▶ _Records_
(** * Data insights generator: a shallow embedding of [insights_generator.py]

    The script loads a CSV file into a list of records (Python dicts from
    column name to cell text), classifies columns as numeric, computes
    per-column statistics, counts missing cells, finds the most frequent value
    of the first non-numeric column and writes a fixed-layout text report.

    Modelling conventions.
    - A Python [str] is a [string]; a character stands for the code point of
      the same number, which covers the code points below 256.
    - A Python [dict] is an association list in insertion order with
      first-match lookup; [Dict.set] overwrites in place or appends, as
      insertion-ordered dicts do.
    - A Python [float] is a primitive binary64 [float]; arithmetic and
      comparisons are the IEEE 754 ones.
    - A Python [int] that counts something is a [nat].
    - The builtins the script calls but does not define ([float] on a string,
      float formatting, [csv.DictReader]) form the interface [PyRuntime].
    - A record holds the cells under the column names.  The list that
      [csv.DictReader] stores under the key [None] for a row with more fields
      than the header is kept beside the row ([row_rest]): no operation looks
      that key up except through the keys of the first record, where
      [detect_numeric_columns] raises [AttributeError] on it, which [main]
      models as an uncaught exception.
    - A file holds text: the bytes of a file that exists decode as UTF-8. *)

From Stdlib Require Import ZArith List String Ascii Bool Lia Floats.
From Stdlib Require Import DecimalString.
From Stdlib Require Import Permutation.
Import ListNotations.

Local Open Scope list_scope.
Local Open Scope string_scope.

(** [l.append(x)] *)
Definition push {A : Type} (l : list A) (x : A) : list A := (l ++ [x])%list.

(** ** Strings *)

Module PyStr.

(** [str.isspace] on one character: the whitespace code points below 256. *)
Definition isspace (c : ascii) : bool :=
  let n := nat_of_ascii c in
  ((9 <=? n) && (n <=? 13) || (28 <=? n) && (n <=? 32) || (n =? 133) || (n =? 160))%nat.

Fixpoint lstrip (s : string) : string :=
  match s with
  | EmptyString => EmptyString
  | String c s' => if isspace c then lstrip s' else s
  end.

Fixpoint rstrip (s : string) : string :=
  match s with
  | EmptyString => EmptyString
  | String c s' =>
      match rstrip s' with
      | EmptyString => if isspace c then EmptyString else String c EmptyString
      | t => String c t
      end
  end.

(** [s.strip()] *)
Definition strip (s : string) : string := rstrip (lstrip s).

(** [sep.join(lines)] *)
Fixpoint join (sep : string) (lines : list string) : string :=
  match lines with
  | [] => ""
  | [l] => l
  | l :: rest => l ++ sep ++ join sep rest
  end.

(** [s * n] *)
Fixpoint mul (s : string) (n : nat) : string :=
  match n with
  | O => ""
  | S n' => s ++ mul s n'
  end.

(** [str(n)] for a non-negative [int]. *)
Definition of_nat (n : nat) : string := NilEmpty.string_of_uint (Nat.to_uint n).

(** [s.startswith(p)] *)
Definition startswith (p s : string) : bool := String.prefix p s.

(** [s.endswith(ch)] for a single character [ch], and ["/" in s] *)
Fixpoint ends_with (ch : ascii) (s : string) : bool :=
  match s with
  | EmptyString => false
  | String c EmptyString => Ascii.eqb c ch
  | String _ s' => ends_with ch s'
  end.

Fixpoint has_slash (s : string) : bool :=
  match s with
  | EmptyString => false
  | String c s' => Ascii.eqb c "/" || has_slash s'
  end.

(** Every character of [s] is whitespace. *)
Fixpoint all_space (s : string) : bool :=
  match s with
  | EmptyString => true
  | String c s' => isspace c && all_space s'
  end.

End PyStr.

(** ** Insertion-ordered dictionaries *)

Module Dict.

Definition t (V : Type) : Type := list (string * V).

(** [d.get(k)] *)
Fixpoint get {V : Type} (d : t V) (k : string) : option V :=
  match d with
  | [] => None
  | (k', v) :: rest => if String.eqb k' k then Some v else get rest k
  end.

(** [d.get(k, dflt)] *)
Definition get_default {V : Type} (d : t V) (k : string) (dflt : V) : V :=
  match get d k with
  | Some v => v
  | None => dflt
  end.

(** [d[k] = v]: an existing key keeps its position, a new key goes last. *)
Fixpoint set {V : Type} (d : t V) (k : string) (v : V) : t V :=
  match d with
  | [] => [(k, v)]
  | (k', v') :: rest =>
      if String.eqb k' k then (k', v) :: rest else (k', v') :: set rest k v
  end.

(** [d.keys()] and [d.items()] in iteration order. *)
Definition keys {V : Type} (d : t V) : list string := map fst d.
Definition items {V : Type} (d : t V) : list (string * V) := d.

End Dict.

(** [c in cols] for a list of strings. *)
Definition str_in (c : string) (cols : list string) : bool :=
  existsb (String.eqb c) cols.

(** ** Floats *)

Module PyFloat.

(** [sum(vals)]: the running total starts at 0 and adds the items left to
    right, as CPython does up to version 3.11.  Later versions also carry a
    correction term for the rounding errors; it changes none of the sums
    computed on the sample data below. *)
Definition sum (vals : list float) : float :=
  fold_left PrimFloat.add vals 0%float.

(** [min(vals)] and [max(vals)] on a non-empty list [x :: xs]: the first item
    is kept until a later one compares strictly below (above) it. *)
Definition min (x : float) (xs : list float) : float :=
  fold_left (fun best v => if PrimFloat.ltb v best then v else best) xs x.

Definition max (x : float) (xs : list float) : float :=
  fold_left (fun best v => if PrimFloat.ltb best v then v else best) xs x.

(** [float(n)] for a length [n]; exact below 2^53. *)
Definition of_len (n : nat) : float :=
  PrimFloat.of_uint63 (Uint63.of_Z (Z.of_nat n)).

End PyFloat.

(** The statistics dict of [basic_stats], with its four fixed keys.  The
    source stores [count] as [float(len(vals))] and prints [int(s['count'])];
    both conversions are exact for every length below 2^53, so the field keeps
    the length itself. *)
Module Stats.
Record t : Type := mk { avg : float; min : float; max : float; count : nat }.
End Stats.

(** ** The builtins used by the script *)

(** One dict of [csv.DictReader]: the fields under the column names, [None]
    being the reader's filler for a missing trailing field, and the list the
    reader stores under the key [None] when the row has more fields than the
    header. *)
Record csv_row : Type := mkRow {
  row_fields : Dict.t (option string);
  row_rest : option (list string)
}.

Class PyRuntime : Type := {
  (** [float(v)]: [None] stands for [ValueError]. *)
  float_of_str : string -> option float;
  (** [f"{x:.2f}"] *)
  format_2f : float -> string;
  (** [f"{x}"], that is [str(x)] *)
  float_str : float -> string;
  (** [csv.DictReader] iterated over the text of a file: the exception the
      reader raises on the way ([inr], for instance [csv.Error]), or one row
      per data line. *)
  csv_rows : string -> list csv_row + string
}.

(** The dicts of the reader without their entry under [None]: one per data
    row, [None] being the reader's filler for a missing trailing field. *)
Definition csv_DictReader {R : PyRuntime} (text : string)
    : list (Dict.t (option string)) :=
  match csv_rows text with
  | inl rows => map row_fields rows
  | inr _ => []
  end.

(** ** The pipeline *)

Definition record : Type := Dict.t string.

Section Pipeline.

Context {R : PyRuntime}.

(** [load_csv], on the text of the file: the loaded records without the
    entry a record has under [None] when its row had surplus fields. *)
Definition load_csv (text : string) : list record :=
  map (map (fun kv : string * option string =>
              (fst kv, match snd kv with Some v => v | None => "" end)))
      (csv_DictReader text).

(** The stripped cell of column [c] in record [r]: [r.get(c, "").strip()]. *)
Definition cell (r : record) (c : string) : string :=
  PyStr.strip (Dict.get_default r c "").

(** Inner loop of [detect_numeric_columns]: [false] is the [break] with
    [ok = False]. *)
Fixpoint column_ok (c : string) (rows : list record) : bool :=
  match rows with
  | [] => true
  | r :: rest =>
      let v := cell r c in
      if String.eqb v "" then column_ok c rest
      else match float_of_str v with
           | Some _ => column_ok c rest
           | None => false
           end
  end.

▶ _The problem_
Give an exact repetition of all the material.

▶ _Exercise output_
(** * Data insights generator: a shallow embedding of [insights_generator.py]

    The script loads a CSV file into a list of records (Python dicts from
    column name to cell text), classifies columns as numeric, computes
    per-column statistics, counts missing cells, finds the most frequent value
    of the first non-numeric column and writes a fixed-layout text report.

    Modelling conventions.
    - A Python [str] is a [string]; a character stands for the code point of
      the same number, which covers the code points below 256.
    - A Python [dict] is an association list in insertion order with
      first-match lookup; [Dict.set] overwrites in place or appends, as
      insertion-ordered dicts do.
    - A Python [float] is a primitive binary64 [float]; arithmetic and
      comparisons are the IEEE 754 ones.
    - A Python [int] that counts something is a [nat].
    - The builtins the script calls but does not define ([float] on a string,
      float formatting, [csv.DictReader]) form the interface [PyRuntime].
    - A record holds the cells under the column names.  The list that
      [csv.DictReader] stores under the key [None] for a row with more fields
      than the header is kept beside the row ([row_rest]): no operation looks
      that key up except through the keys of the first record, where
      [detect_numeric_columns] raises [AttributeError] on it, which [main]
      models as an uncaught exception.
    - A file holds text: the bytes of a file that exists decode as UTF-8. *)

From Stdlib Require Import ZArith List String Ascii Bool Lia Floats.
From Stdlib Require Import DecimalString.
From Stdlib Require Import Permutation.
Import ListNotations.

Local Open Scope list_scope.
Local Open Scope string_scope.

(** [l.append(x)] *)
Definition push {A : Type} (l : list A) (x : A) : list A := (l ++ [x])%list.

(** ** Strings *)

Module PyStr.

(** [str.isspace] on one character: the whitespace code points below 256. *)
Definition isspace (c : ascii) : bool :=
  let n := nat_of_ascii c in
  ((9 <=? n) && (n <=? 13) || (28 <=? n) && (n <=? 32) || (n =? 133) || (n =? 160))%nat.

Fixpoint lstrip (s : string) : string :=
  match s with
  | EmptyString => EmptyString
  | String c s' => if isspace c then lstrip s' else s
  end.

Fixpoint rstrip (s : string) : string :=
  match s with
  | EmptyString => EmptyString
  | String c s' =>
      match rstrip s' with
      | EmptyString => if isspace c then EmptyString else String c EmptyString
      | t => String c t
      end
  end.

(** [s.strip()] *)
Definition strip (s : string) : string := rstrip (lstrip s).

(** [sep.join(lines)] *)
Fixpoint join (sep : string) (lines : list string) : string :=
  match lines with
  | [] => ""
  | [l] => l
  | l :: rest => l ++ sep ++ join sep rest
  end.

(** [s * n] *)
Fixpoint mul (s : string) (n : nat) : string :=
  match n with
  | O => ""
  | S n' => s ++ mul s n'
  end.

(** [str(n)] for a non-negative [int]. *)
Definition of_nat (n : nat) : string := NilEmpty.string_of_uint (Nat.to_uint n).

(** [s.startswith(p)] *)
Definition startswith (p s : string) : bool := String.prefix p s.

(** [s.endswith(ch)] for a single character [ch], and ["/" in s] *)
Fixpoint ends_with (ch : ascii) (s : string) : bool :=
  match s with
  | EmptyString => false
  | String c EmptyString => Ascii.eqb c ch
  | String _ s' => ends_with ch s'
  end.

Fixpoint has_slash (s : string) : bool :=
  match s with
  | EmptyString => false
  | String c s' => Ascii.eqb c "/" || has_slash s'
  end.

(** Every character of [s] is whitespace. *)
Fixpoint all_space (s : string) : bool :=
  match s with
  | EmptyString => true
  | String c s' => isspace c && all_space s'
  end.

End PyStr.

(** ** Insertion-ordered dictionaries *)

Module Dict.

Definition t (V : Type) : Type := list (string * V).

(** [d.get(k)] *)
Fixpoint get {V : Type} (d : t V) (k : string) : option V :=
  match d with
  | [] => None
  | (k', v) :: rest => if String.eqb k' k then Some v else get rest k
  end.

(** [d.get(k, dflt)] *)
Definition get_default {V : Type} (d : t V) (k : string) (dflt : V) : V :=
  match get d k with
  | Some v => v
  | None => dflt
  end.

(** [d[k] = v]: an existing key keeps its position, a new key goes last. *)
Fixpoint set {V : Type} (d : t V) (k : string) (v : V) : t V :=
  match d with
  | [] => [(k, v)]
  | (k', v') :: rest =>
      if String.eqb k' k then (k', v) :: rest else (k', v') :: set rest k v
  end.

(** [d.keys()] and [d.items()] in iteration order. *)
Definition keys {V : Type} (d : t V) : list string := map fst d.
Definition items {V : Type} (d : t V) : list (string * V) := d.

End Dict.

(** [c in cols] for a list of strings. *)
Definition str_in (c : string) (cols : list string) : bool :=
  existsb (String.eqb c) cols.

(** ** Floats *)

Module PyFloat.

(** [sum(vals)]: the running total starts at 0 and adds the items left to
    right, as CPython does up to version 3.11.  Later versions also carry a
    correction term for the rounding errors; it changes none of the sums
    computed on the sample data below. *)
Definition sum (vals : list float) : float :=
  fold_left PrimFloat.add vals 0%float.

(** [min(vals)] and [max(vals)] on a non-empty list [x :: xs]: the first item
    is kept until a later one compares strictly below (above) it. *)
Definition min (x : float) (xs : list float) : float :=
  fold_left (fun best v => if PrimFloat.ltb v best then v else best) xs x.

Definition max (x : float) (xs : list float) : float :=
  fold_left (fun best v => if PrimFloat.ltb best v then v else best) xs x.

(** [float(n)] for a length [n]; exact below 2^53. *)
Definition of_len (n : nat) : float :=
  PrimFloat.of_uint63 (Uint63.of_Z (Z.of_nat n)).

End PyFloat.

(** The statistics dict of [basic_stats], with its four fixed keys.  The
    source stores [count] as [float(len(vals))] and prints [int(s['count'])];
    both conversions are exact for every length below 2^53, so the field keeps
    the length itself. *)
Module Stats.
Record t : Type := mk { avg : float; min : float; max : float; count : nat }.
End Stats.

(** ** The builtins used by the script *)

(** One dict of [csv.DictReader]: the fields under the column names, [None]
    being the reader's filler for a missing trailing field, and the list the
    reader stores under the key [None] when the row has more fields than the
    header. *)
Record csv_row : Type := mkRow {
  row_fields : Dict.t (option string);
  row_rest : option (list string)
}.

Class PyRuntime : Type := {
  (** [float(v)]: [None] stands for [ValueError]. *)
  float_of_str : string -> option float;
  (** [f"{x:.2f}"] *)
  format_2f : float -> string;
  (** [f"{x}"], that is [str(x)] *)
  float_str : float -> string;
  (** [csv.DictReader] iterated over the text of a file: the exception the
      reader raises on the way ([inr], for instance [csv.Error]), or one row
      per data line. *)
  csv_rows : string -> list csv_row + string
}.

(** The dicts of the reader without their entry under [None]: one per data
    row, [None] being the reader's filler for a missing trailing field. *)
Definition csv_DictReader {R : PyRuntime} (text : string)
    : list (Dict.t (option string)) :=
  match csv_rows text with
  | inl rows => map row_fields rows
  | inr _ => []
  end.

(** ** The pipeline *)

Definition record : Type := Dict.t string.

Section Pipeline.

Context {R : PyRuntime}.

(** [load_csv], on the text of the file: the loaded records without the
    entry a record has under [None] when its row had surplus fields. *)
Definition load_csv (text : string) : list record :=
  map (map (fun kv : string * option string =>
              (fst kv, match snd kv with Some v => v | None => "" end)))
      (csv_DictReader text).

(** The stripped cell of column [c] in record [r]: [r.get(c, "").strip()]. *)
Definition cell (r : record) (c : string) : string :=
  PyStr.strip (Dict.get_default r c "").

(** Inner loop of [detect_numeric_columns]: [false] is the [break] with
    [ok = False]. *)
Fixpoint column_ok (c : string) (rows : list record) : bool :=
  match rows with
  | [] => true
  | r :: rest =>
      let v := cell r c in
      if String.eqb v "" then column_ok c rest
      else match float_of_str v with
           | Some _ => column_ok c rest
           | None => false
           end
  end.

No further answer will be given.